I’ve only visited once, but my impression of their urban areas was that Japanese zoning laws and planning permit are very different to even UK ones, and worlds apart from American ones. I assume there’s some centuries-old historical reasons that I’m just not aware of.
There are residential houses sandwiched between restaurants, perfectly legitimate businesses built on top of some ‘perfectly legitimate’ businesses and underneath other even shadier businesses. This definitely means that any district with a focus on entertainment will often seem sketchier than it really is.

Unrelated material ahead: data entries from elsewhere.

Definition is_az (c : ascii) : bool :=
  let n := N_of_ascii c in ((97 <=? n)%N && (n <=? 122)%N)%bool.

Definition is_09 (c : ascii) : bool :=
  let n := N_of_ascii c in ((48 <=? n)%N && (n <=? 57)%N)%bool.

(** The class [.] of [re] without the DOTALL flag: any byte but \n. *)
Definition is_dot (c : ascii) : bool :=
  negb (N_of_ascii c =? 10)%N.

(** [s.split(' ', 1)[0]]: the bytes before the first space, all of [s]
    when it has no space. *)
Fixpoint split_space_head (s : string) : string :=
  match s with
  | EmptyString => EmptyString
  | String c s' =>
      if (N_of_ascii c =? 32)%N then EmptyString
      else String c (split_space_head s')
  end.

(** Some byte of [s] is whitespace. *)
Fixpoint has_space (s : string) : bool :=
  match s with
  | EmptyString => false
  | String c s' => isspace c || has_space s'
  end.

(** Some byte of [s] is an upper-case letter. *)
Fixpoint has_AZ (s : string) : bool :=
  match s with
  | EmptyString => false
  | String c s' => is_AZ c || has_AZ s'
  end.

(** [s] without its underscores. *)
Fixpoint drop_underscores (s : string) : string :=
  match s with
  | EmptyString => EmptyString
  | String c s' =>
      if (N_of_ascii c =? 95)%N then drop_underscores s'
      else String c (drop_underscores s')
  end.

End PyStr.

(** ** Python built-ins over sequences *)

(** [enumerate(l)], with indices as Python integers. *)
Fixpoint enumerate_from {A : Type} (i : Z) (l : list A) : list (Z * A) :=
  match l with
  | [] => []
  | x :: l' => (i, x) :: enumerate_from (i + 1) l'
  end.

Definition enumerate {A : Type} (l : list A) : list (Z * A) :=
  enumerate_from 0 l.

(** A dictionary display or comprehension: the items are stored in
    iteration order, a later item replacing an earlier one with the same
    key. *)
Definition dict_of_items {V : Type} (items : list (string * V)) : gmap string V :=
  foldl (fun d kv => <[kv.1 := kv.2]> d) ∅ items.

(** [dict(d, **kw)]: a copy of [d] updated with the keyword items, which win
    on a shared key. *)
Definition dict_with {V : Type} (d kw : gmap string V) : gmap string V :=
  kw ∪ d.

(** ** The precedence table *)

Definition _OPERATOR_PRECEDENCES : list (list string) :=
  [ ["*"; "/"; "%"; "DIV"; "MOD"];
    ["-"; "+"];
    ["<<"; ">>"];
    ["="; "!="; ">"; "<"; ">="; "<="; "IN"; "IS"; "IS NOT"; "NOT IN"];
    ["BETWEEN"; "CASE"];
    ["AND"; "&&"];
    ["OR"; "||"] ].

(** [{item: idx for idx, items in enumerate(reversed(_OPERATOR_PRECEDENCES))
           for item in items}] *)
Definition OPERATOR_PRECEDENCES : gmap string Z :=
  dict_of_items
    (flat_map (fun '(idx, items) => map (fun item => (item, idx)) items)
              (enumerate (reverse _OPERATOR_PRECEDENCES))).

(** ** The negation tables *)

(** [{v: k for k, v in d.iteritems()}] *)
Definition dict_inverse (d : gmap string string) : gmap string string :=
  dict_of_items (map (fun kv => (kv.2, kv.1)) (map_to_list d)).

(** The first binding of [UNARY_NEG_OPERATOR]. *)
Definition UNARY_NEG_OPERATOR_base : gmap string string :=
  dict_of_items [ ("-", "+") ].

(** The second binding, which is the one the functions below read. *)
Definition UNARY_NEG_OPERATOR : gmap string string :=
  dict_with (dict_inverse UNARY_NEG_OPERATOR_base) UNARY_NEG_OPERATOR_base.

(** The first binding of [BINARY_NEG_OPERATOR]. *)
Definition BINARY_NEG_OPERATOR_base : gmap string string :=
  dict_of_items
    [ ("IN", "NOT IN");
      ("IS", "IS NOT");
      ("=", "!=");
      (">", "<=");
      ("<", ">=") ].

(** The second binding, which is the one the functions below read. *)
Definition BINARY_NEG_OPERATOR : gmap string string :=
  dict_with (dict_inverse BINARY_NEG_OPERATOR_base) BINARY_NEG_OPERATOR_base.

(** [d.get(op)] is [d !! op], Python's [None] being [None]. *)
Definition get_neg_operator (op : string) (is_unary : bool) : option string :=
  let op := PyStr.upper (PyStr.strip op) in
  if is_unary then UNARY_NEG_OPERATOR !! op
  else BINARY_NEG_OPERATOR !! op.

(** [OPERATOR_PRECEDENCES.get(operator, -1)] *)
Definition get_operator_precedence (operator : string) : Z :=
  default (-1) (OPERATOR_PRECEDENCES !! operator).

Definition compare_operator_precedence (a b : string) : Z :=
  let ap := get_operator_precedence (PyStr.upper a) in
  let bp := get_operator_precedence (PyStr.upper b) in
  if ap =? bp then 0
  else if ap >? bp then 1
  else -1.

(** ** Values *)

(** Modelled from the spec: the classes reached as [self.UnaryExpression] and
    [self.BinaryExpression] are defined outside the two modules embedded
    here.  Following the data model, a node records the arguments of its
    constructor: [{operand, operator}] and [{left, right, operator}]. *)
#[warnings="-register-all"] Inductive value : Type :=
| PyNone
| PyInt (n : Z)
| PyString (s : string)
| PyList (items : list value)
| UnaryExpression (operand : value) (operator : string)
| BinaryExpression (left right : value) (operator : string).

(** [v is None] *)
Definition is_None (v : value) : bool :=
  match v with
  | PyNone => true
  | _ => false
  end.

(** The truth value of a list: [if l:]. *)
Definition list_truthy {A : Type} (l : list A) : bool :=
  match l with
  | [] => false
  | _ :: _ => true
  end.

(** ** Rendering helpers *)

Section Rendering.

(** The attribute [get_sql_and_params] of a value: [None] when
    [hasattr(v, 'get_sql_and_params')] is false, and otherwise the pair
    that calling it returns.  The classes that define the method are
    outside the two modules embedded here. *)
Variable get_sql_and_params : value -> option (string * list value).

(** The built-in [str], the default of the [coerce] arguments. *)
Variable str : value -> string.

Definition sql_and_params (v : value) (coerce : value -> string)
  : string * list value :=
  match get_sql_and_params v with
  | Some r => r
  | None => (coerce v, [])
  end.
(* ===== verification/GhostXForm.v ===== *)
(** Ghost transforms: src/src/link/ghostxform.rs, the affine map between host
    time and the session's ghost time, computed on the exact binary value of
    the slope in 128-bit arithmetic. *)

From stdpp Require Import base list numbers.
From Stdlib Require Import ZArith Lia SpecFloat.
From S2P Require Import Prelude Chrono F64.

Section GhostXForm.
Context `{Ch : Chrono, FD : FloatDecode}.

Record GhostXForm := MkXForm { slope : f64; intercept : Duration }.

Definition GhostXForm_default : GhostXForm := MkXForm f64_zero Duration_zero.

(** The derived [PartialEq]. *)
Definition GhostXForm_eqb (a b : GhostXForm) : bool :=
  f64_eqb (slope a) (slope b) && Duration_eqb (intercept a) (intercept b).

Definition host_to_ghost (x : GhostXForm) (host_time : Duration) : Duration :=
  let n := duration_nanos host_time in
  if n =? 0 then intercept x
  else
    let offset :=
      if f64_is_finite (slope x) then
        let '(mantissa, exponent, sign) := integer_decode (slope x) in
        let magnitude := Z.abs n in
        let fraction := wrap_u128 (magnitude mod 1000 * mantissa) in
        let whole := wrap_u128 (wrap_u128 (magnitude / 1000 * mantissa) + fraction / 1000) in
        let magnitude :=
          if exponent <? 0 then
            let shift := - exponent in
            if 128 <=? shift then 0
            else wrap_u128 (Z.shiftr whole shift +
                   (if Z.shiftl 1 (shift - 1) <=? Z.land whole (Z.shiftl 1 shift - 1)
                    then 1 else 0))
          else
            let shift := exponent in
            let limit := i128_MAX in
            if (127 <=? shift) || (Z.shiftr limit shift <? whole) then limit
            else
              Z.min (clamp_u128 (wrap_u128 (Z.shiftl whole shift) +
                       clamp_u128 (clamp_u128 (fraction mod 1000 * Z.shiftl 1 shift) + 500) / 1000))
                    limit in
        if negb (Bool.eqb (n <? 0) (sign <? 0)) then - magnitude else magnitude
      else
        f64_as_i128 (f64_round (f64_mul (slope x) (f64_div (f64_of_int n) (f64_of_int 1000)))) in
    duration_from_nanos (clamp_i128 (clamp_i128 (offset * 1000) + duration_nanos (intercept x))).

(** The 256-bit product of [host_to_ghost_wide_nanos]: lower and upper half. *)
Definition wide_product (magnitude mantissa : Z) : Z * Z :=
  let lower := wrap_u128 (Z.land magnitude u64_MAX * mantissa) in
  let upper := wrap_u128 (Z.shiftr magnitude 64 * mantissa) in
  let sum := lower + wrap_u128 (Z.shiftl upper 64) in
  (wrap_u128 sum,
   wrap_u128 (Z.shiftr upper 64 + (if u128_MAX <? sum then 1 else 0))).
(** A residue that has a solution returns an anchor. *)
Lemma fast_anchor_residue_complete tl time q target direction residue c :
  let p := period_micros (tempo tl) in
  let quantum := Z.abs (Beats_value q) in
  let first_boundary := closest_phase_match_wide i64_MIN 0 quantum in
  let last_boundary := closest_phase_match_wide i64_MAX 0 quantum in
  let sign := direction * Z.sgn p in
  let '(minimum, maximum) :=
    if 0 <? sign then (target - last_boundary, target - first_boundary)
    else (first_boundary - target, last_boundary - target) in
  let span :=
    if 0 <? direction then duration_nanos time - duration_nanos Duration_MIN
    else duration_nanos Duration_MAX - duration_nanos time in
  let rounded := rdiv (1000 * residue) (Z.abs p) in
  let boundary := target - sign * (1000 * c + rounded) in
  forall inverse,
  in_i64 target -> in_i64 (Beats_value q) -> Beats_value q <> 0 -> 1 <= Z.abs p < 1000 ->
  direction = 1 \/ direction = -1 -> 0 <= residue < Z.abs p -> 0 <= c ->
  c * Z.abs p + residue <= span -> same_phase (Beats_value q) boundary 0 ->
  first_boundary <= boundary <= last_boundary ->
  same_phase quantum (inverse * 1000) (Z.gcd 1000 quantum) ->
  exists anchored,
    fast_anchor_residue tl time q target (Z.abs p) quantum (Z.gcd 1000 quantum)
      (Z.quot quantum (Z.gcd 1000 quantum)) (inverse mod Z.quot quantum (Z.gcd 1000 quantum))
      direction sign (Z.max minimum 0) maximum span residue = Return anchored.
Proof.
  intros p quantum first_boundary last_boundary sign.
  destruct (if 0 <? sign then _ else _) as [minimum maximum] eqn:Em.
  intros span rounded boundary inverse Ht Hq Nq Hp Hd Hr Hc Hs Sb Rb Hi.
  assert (p <> 0) as Np by lia. assert (0 < quantum) as Pq by (unfold quantum; lia).
  assert (sign = 1 \/ sign = -1) as Sg.
  { unfold sign. destruct (Z.lt_ge_cases p 0); [rewrite (Z.sgn_neg p)|rewrite (Z.sgn_pos p)]; lia. }
  assert (0 <= rounded) as Pr by (apply rdiv_sign; lia).
  assert (minimum <= 1000 * c + rounded <= maximum) as Rm.
  { destruct Sg as [E|E]; rewrite E in Em; cbn in Em; injection Em as <- <-; unfold boundary in Rb; rewrite E in Rb; lia. }
  unfold fast_anchor_residue. rewrite (round_ratio_rdiv (1000 * residue)) by zlia. fold rounded.
  assert (0 <= c * Z.abs p) by nia.
  destruct (Z.ltb_spec span residue) as [|_]; [lia|].
  assert (same_phase quantum (sign * target - rounded) (1000 * c)) as Cg.
  { unfold quantum, same_phase in *. apply Z.divide_abs_l. unfold boundary in Sb. rewrite Z.sub_0_r in Sb.
    destruct Sg as [-> | ->]; [|apply Z.divide_opp_r in Sb];
      match goal with H : (_ | ?x) |- (_ | ?y) => replace y with x by lia; exact H end. }
  destruct (congruence_solved quantum inverse _ c Pq Hi Cg) as (G1 & G2 & G3 & G4).
  set (g := Z.gcd 1000 quantum) in *. set (m := Z.quot quantum g) in *.
  rewrite G1. change (0 =? 0) with true. cbn [negb].
  set (first := (Z.quot _ _ mod m * _) mod m) in *.
  set (lower := Z.max ((Z.max minimum 0 - rounded + 999) / 1000) 0).
  assert (lower <= c) as Lc.
  { unfold lower. apply Z.max_lub; [|exact Hc]. apply Z.lt_succ_r, Z.div_lt_upper_bound; lia. }
  assert (first mod m = c mod m) as Ef by (unfold first; rewrite Zmod_mod; exact G4).
  destruct (first_solution m first lower c G2 Ef Lc) as [B1 [k Bk]].
  set (cycles := lower + (first - lower) mod m) in *.
  set (upper := Z.min _ _).
  assert (c <= upper) as Uc.
  { unfold upper. apply Z.min_glb; [apply Z.div_le_lower_bound; lia|].
    rewrite Z.quot_div_nonneg by lia. apply Z.div_le_lower_bound; lia. }
  destruct (Z.ltb_spec upper cycles) as [|_]; [lia|].
  set (b := target - sign * (1000 * cycles + rounded)).
  assert (same_phase (Beats_value q) b 0) as Sb'.
  { transitivity boundary; [|exact Sb]. unfold same_phase, b, boundary. rewrite Bk.
    replace (_ - _) with (- sign * 1000 * k * m) by ring.
    destruct (Z.gcd_divide_l 1000 quantum) as [t Et]. fold g in Et.
    replace (- sign * 1000 * k * m) with (- sign * k * t * quantum) by (rewrite G3, Et; ring).
    apply Z.divide_mul_r. unfold quantum. apply Z.divide_abs_r, Z.divide_refl. }
  assert (first_boundary <= b <= last_boundary) as Rb'.
  { assert (Z.max minimum 0 - rounded <= 1000 * lower) as L1.
    { unfold lower. pose proof (Z.div_mod (Z.max minimum 0 - rounded + 999) 1000 ltac:(lia)).
      pose proof (Z.mod_pos_bound (Z.max minimum 0 - rounded + 999) 1000 ltac:(lia)). lia. }
    unfold b. destruct Sg as [E|E]; rewrite E in Em; cbn in Em; injection Em as <- <-; rewrite E in *; lia. }
  destruct (closest_boundary i64_MIN (Beats_value q) ltac:(zlia) Hq Nq) as [F1 _].
  destruct (closest_boundary i64_MAX (Beats_value q) ltac:(zlia) Hq Nq) as [F2 _].
  fold quantum in F1, F2. fold first_boundary in F1. fold last_boundary in F2.
  pose proof (boundary_narrow b (Beats_value q) Hq Nq Sb' ltac:(lia)) as Nb.
  cbn [narrow Beats_from_microbeats Beats_value].
  destruct (closest_boundary (clamp_i64 b) (Beats_value q) (clamp_i64_range b) Hq Nq) as [Cb _].
  fold quantum in Cb. rewrite Cb, Nb, Z.eqb_refl. cbn [negb].
  match goal with |- context [to_phase_encoded_microbeats ?t _ _] => set (tl' := t) end.
  assert (to_phase_encoded_microbeats tl' time q = target) as ->; [|rewrite Z.eqb_refl; eauto].
  assert (0 <= cycles * Z.abs p + residue <= span) as Rn.
  { assert (cycles <= Z.quot (span - residue) (Z.abs p)) as L by (unfold upper in Uc; lia).
    rewrite Z.quot_div_nonneg in L by lia. pose proof (Z.mul_div_le (span - residue) (Z.abs p) ltac:(lia)). nia. }
  refine (eq_trans (anchor_encodes tl time q (clamp_i64 b) (cycles * Z.abs p + residue) direction
    (clamp_i64_range b) Hq Np Hd (proj1 Rn) (proj2 Rn)) _).
  fold p. fold sign. rewrite Nb, microbeats_of_cycles by (unfold lower in B1; lia).
  fold rounded. unfold b. lia.
Qed.
(* ===== verification/Messages.v ===== *)
(** Datagrams: the discovery messages of src/src/discovery/messages.rs and the
    ping and pong messages of src/src/link/pingresponder.rs. *)

From stdpp Require Import base list numbers strings.
From Stdlib Require Import ZArith Lia SpecFloat.
From S2P Require Import Prelude Chrono F64 Encoding Beats Tempo Timeline GhostXForm Entries Payload.

Definition MAX_MESSAGE_SIZE : Z := 512.
Definition PROTOCOL_HEADER_SIZE : nat := 8.

(** ** Discovery *)

Definition INVALID : Z := 0.
Definition ALIVE : Z := 1.
Definition RESPONSE : Z := 2.
Definition BYEBYE : Z := 3.
Definition MESSAGE_TYPES_len : Z := 4.

(** ["_asdp_v" 1] *)
Definition PROTOCOL_HEADER : bytes := [95; 97; 115; 100; 112; 95; 118; 1].
Definition MESSAGE_HEADER_SIZE : nat := 12.

Record MessageHeader := MkHeader {
  message_type : Z;
  ttl : Z;
  group_id : Z;
  header_ident : NodeId
}.

Definition message_header_wire : EncodeDecode MessageHeader := {|
  encode_to h out :=
    let? out := encode_to u8_wire (message_type h) out in
    let? out := encode_to u8_wire (ttl h) out in
    let? out := encode_to u16_wire (group_id h) out in
    let? out := encode_to node_id_wire (header_ident h) out in
    Ok out;
  encoded_size _ := (1 + 1 + 2 + 8)%nat;
  decode_from b :=
    let? (message_type, n1) := decode_from u8_wire b in
    let? (ttl, n2) := decode_from u8_wire (drop n1 b) in
    let? (group_id, n3) := decode_from u16_wire (drop (n1 + n2) b) in
    let? (ident, n4) := decode_from node_id_wire (drop (n1 + n2 + n3) b) in
    Ok (MkHeader message_type ttl group_id ident, (n1 + n2 + n3 + n4)%nat)
|}.

#[global] Instance message_header_laws : WireLaws message_header_wire.
Proof.
  apply (wire_via (pair_wire (triple_wire u8_wire u8_wire u16_wire) node_id_wire) message_header_wire
    (fun h => ((message_type h, ttl h, group_id h), header_ident h))
    (fun p => MkHeader p.1.1.1 p.1.1.2 p.1.2 p.2)); solve_via.
Defined.

(** [slice::starts_with]. *)
Definition starts_with (b prefix : bytes) : bool := bool_decide (take (length prefix) b = prefix).

Section Messages.
Context `{Ch : Chrono, FD : FloatDecode}.
(* ===== verification/Sessions.v ===== *)
(** The session registry: src/src/link/sessions.rs.

    [Registry] is the state behind the mutexes of [Sessions]: the session the
    node is in, the candidate sessions, the known peers, and the events sent
    on the two channels.  An [Arc::new(())] is a fresh incarnation number and
    the static revision counter is part of the state, both in [Supply].  Each
    critical section (what runs while the locks are held) is one function of
    the registry; [sessions_step] interleaves them in any order, so a
    measurement result is applied in the two sections the code has. *)

From stdpp Require Import base list numbers strings relations.
From Stdlib Require Import ZArith Lia SpecFloat.
From S2P Require Import Prelude Chrono F64 Encoding Beats Tempo Timeline GhostXForm Entries.

(** Lexicographic order of the eight bytes: the derived [PartialOrd]. *)
Fixpoint NodeId_ltb (a b : NodeId) : bool :=
  match a, b with
  | x :: a, y :: b => (x <? y) || ((x =? y) && NodeId_ltb a b)
  | [], _ :: _ => true
  | _, [] => false
  end.

Definition SessionId_ltb (a b : SessionId) : bool := NodeId_ltb (session_node a) (session_node b).

(** ** Fresh identities *)

Record Supply := MkSupply { fresh_incarnation : Z; edit_counter : Z }.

Spend enough time in Japan, and you realize that young to middle-aged Japanese people really do understand that competence in English will give them an edge -- but they don't know where or how to go about learning so they will try damn near anything, especially if they think it's easy or a "shortcut". There's potentially a big market for apps like Rosetta Stone or Duolingo over there, I don't know how things like that are actually doing among Japanese though.
When I was hanging out in bars there, young women would approach me and beg: "Teach me Englishu!" They saw that I was white and foreign and figured I could just pour English fluency into their heads.
As for the personal questions -- yeah, I've undergone enough foreign-language instruction to understand that these are things people resort to just to have something to talk about. One question that kept coming up was "Who is your favorite singer?" Just about everyone who asked me this also provided their own answer to the question and it was always the same -- Lady Gaga. (The album Born This Way had just dropped in Japan at the time and Lady Gaga was all the rage -- bigger than One Piece, even.)